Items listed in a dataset

Lemma slice_app lo a b h : slice lo (a + b) h = slice lo a h ++ slice (lo + a) b h.
Proof.
  unfold slice. rewrite <- drop_drop. generalize (drop lo h). intros l. revert l.
  induction a as [|a IH]; intros [|c l]; simpl; rewrite ?take_nil; try done. f_equal. apply IH.
Qed.

Lemma put_put pos a b h : length a = length b → pos + length b ≤ length h → put pos b (put pos a h) = put pos b h.
Proof.
  intros Hab Hl. unfold put. rewrite take_app_le by (rewrite length_take; lia). rewrite take_take, Nat.min_id.
  do 2 f_equal. rewrite drop_app_ge by (rewrite length_take; lia). rewrite length_take, (Nat.min_l pos) by lia.
  replace (pos + length b - pos) with (length b) by lia. rewrite drop_app_ge by lia.
  rewrite drop_drop. f_equal. lia.
Qed.

Lemma byte_val_of n : (n < 256)%N → byte_val (byte_of n) = n.
Proof. apply N_ascii_embedding. Qed.
Lemma byte_val_bound c : (byte_val c < 256)%N.
Proof. apply N_ascii_bounded. Qed.

Lemma length_oct_fixed w n : length (oct_fixed w n) = w.
Proof. revert n. induction w as [|w IH]; intros n; simpl; [done|]. rewrite length_app, IH. simpl. lia. Qed.

Lemma parse_oct_fixed w n : (n < 8 ^ N.of_nat w)%N → parse_oct (oct_fixed w n) = n.
Proof.
  revert n. induction w as [|w IH]; intros n Hn; simpl.
  - simpl in Hn. by assert (n = 0%N) as -> by lia.
  - unfold parse_oct in *. rewrite foldl_app. cbn [foldl]. rewrite Nat2N.inj_succ, N.pow_succ_r' in Hn.
    rewrite IH by (apply N.Div0.div_lt_upper_bound; lia). unfold oct_digit.
    pose proof (N.mod_lt n 8 ltac:(lia)). rewrite byte_val_of by lia.
    pose proof (N.div_mod n 8 ltac:(lia)). rewrite (N.add_comm 48), N.add_sub. by symmetry.
Qed.

Lemma length_oct w n : (n < 8 ^ N.of_nat w)%N → length (oct w n) = w.
Proof. intros Hn. unfold oct. rewrite (proj2 (N.ltb_lt _ _) Hn). apply length_oct_fixed. Qed.
Lemma parse_oct_oct w n : (n < 8 ^ N.of_nat w)%N → parse_oct (oct w n) = n.
Proof. intros Hn. unfold oct. rewrite (proj2 (N.ltb_lt _ _) Hn). by apply parse_oct_fixed. Qed.

Lemma byte_sum_bound h : (byte_sum h ≤ 255 * N.of_nat (length h))%N.
Proof. induction h as [|b h IH]; simpl; [done|]. pose proof (byte_val_bound b). lia. Qed.

(** The checksum always fits its six octal digits. *)
Lemma checksum_fits h : length h = BLOCK → (byte_sum h < 8 ^ N.of_nat 6)%N.
Proof. intros Hl. pose proof (byte_sum_bound h). rewrite Hl in H. unfold BLOCK in H. simpl in *. lia. Qed.

Lemma until_nul_app s k : nul ∉ s → until_nul (s ++ zeros k) = s.
Proof.
  induction s as [|c s IH]; simpl; [by destruct k|]. intros [Hc Hs]%not_elem_of_cons.
  rewrite decide_False by done. by rewrite IH.
Qed.

Lemma slice_zeros lo n k : lo + n ≤ k → slice lo n (zeros k) = zeros n.
Proof. intros H. unfold slice, zeros. rewrite drop_replicate, take_replicate. f_equal. lia. Qed.

(** ** Lemmas: headers *)

Lemma length_put_block pos bs h : length h = BLOCK → pos + length bs ≤ BLOCK → length (put pos bs h) = BLOCK.
Proof. intros Hl H. rewrite length_put; lia. Qed.

Ltac solve_block :=
  repeat (apply length_put_block; [|rewrite ?length_app; simpl; unfold BLOCK; lia]); apply length_replicate.

(** The fields of a header that was not put in last. *)
Ltac skip_put :=
  rewrite slice_put_disjoint by first [ rewrite ?length_app; simpl; lia
    | match goal with |- _ ≤ length ?h => assert (length h = BLOCK) as -> by solve_block end;
      rewrite ?length_app; simpl; unfold BLOCK; lia ].

Section header.
Context (prefix name : bytes) (mode size : N) (kind : ascii).
Hypothesis (Hname : length name ≤ 100) (Hprefix : length prefix ≤ 155) (Hmode : (mode < 8 ^ 7)%N) (Hsize : (size < 8 ^ 11)%N).

Lemma oct_lengths : length (oct 7 mode) = 7 ∧ length (oct 11 size) = 11.
Proof using Hmode Hsize. split; by apply length_oct. Qed.

Lemma length_header_fields : length (header_fields prefix name mode size kind) = BLOCK.
Proof using Hname Hprefix Hmode Hsize. destruct oct_lengths. unfold header_fields. cbv zeta. solve_block. Qed.

Lemma header_name : slice 0 100 (header_fields prefix name mode size kind) = name ++ zeros (100 - length name).
Proof using Hname Hprefix Hmode Hsize.
  destruct oct_lengths. unfold header_fields. cbv zeta. repeat skip_put.
  rewrite slice_put_at by (unfold zeros, BLOCK; rewrite ?length_replicate; lia). f_equal.
  apply slice_zeros. unfold BLOCK. lia.
Qed.

Lemma header_prefix : slice 345 155 (header_fields prefix name mode size kind) = prefix ++ zeros (155 - length prefix).
Proof using Hname Hprefix Hmode Hsize.
  destruct oct_lengths. unfold header_fields. cbv zeta.
  rewrite slice_put_at; [|match goal with |- _ ≤ length ?h => assert (length h = BLOCK) as -> by solve_block end; unfold BLOCK; lia|lia].
  f_equal. repeat skip_put. apply slice_zeros. unfold BLOCK. lia.
Qed.

Lemma header_mode : slice 100 7 (header_fields prefix name mode size kind) = oct 7 mode.
Proof using Hname Hprefix Hmode Hsize.
  destruct oct_lengths as [Ho _]. pose proof oct_lengths as [_ ?]. unfold header_fields. cbv zeta. repeat skip_put.
  rewrite slice_put_in; [by rewrite take_app_le, take_ge by lia|rewrite length_app; simpl; lia|].
  match goal with |- _ ≤ length ?h => assert (length h = BLOCK) as -> by solve_block end. rewrite length_app. simpl. unfold BLOCK. lia.
Qed.

Lemma header_size : slice 124 11 (header_fields prefix name mode size kind) = oct 11 size.
Proof using Hname Hprefix Hmode Hsize.
  destruct oct_lengths as [? Ho]. unfold header_fields. cbv zeta. repeat skip_put.
  rewrite slice_put_in; [by rewrite take_app_le, take_ge by lia|rewrite length_app; simpl; lia|].
  match goal with |- _ ≤ length ?h => assert (length h = BLOCK) as -> by solve_block end. rewrite length_app. simpl. unfold BLOCK. lia.
Qed.

Lemma header_check : slice 148 8 (header_fields prefix name mode size kind) = space8.
Proof using Hname Hprefix Hmode Hsize.
  destruct oct_lengths. unfold header_fields. cbv zeta. repeat skip_put.
  rewrite slice_put_in; [done|simpl; lia|].
  match goal with |- _ ≤ length ?h => assert (length h = BLOCK) as -> by solve_block end. simpl. unfold BLOCK. lia.
Qed.

Lemma header_kind : slice 156 1 (header_fields prefix name mode size kind) = [kind].
Proof using Hname Hprefix Hmode Hsize.
  destruct oct_lengths. unfold header_fields. cbv zeta. repeat skip_put.
  rewrite slice_put_in; [done|simpl; lia|].
  match goal with |- _ ≤ length ?h => assert (length h = BLOCK) as -> by solve_block end. simpl. unfold BLOCK. lia.
Qed.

▶ [Task instructions]: Starting with the line above that holds "Proof. induction h" and stopping with the line that holds "Proof. intros Hl.", reproduce each line exactly, omitting all other lines.

▶ [Task response]:
Proof. induction h as [|b h IH]; simpl; [done|]. pose proof (byte_val_bound b). lia. Qed.

(** The checksum always fits its six octal digits. *)
Lemma checksum_fits h : length h = BLOCK → (byte_sum h < 8 ^ N.of_nat 6)%N.
Proof. intros Hl. pose proof (byte_sum_bound h). rewrite Hl in H. unfold BLOCK in H. simpl in *. lia. Qed.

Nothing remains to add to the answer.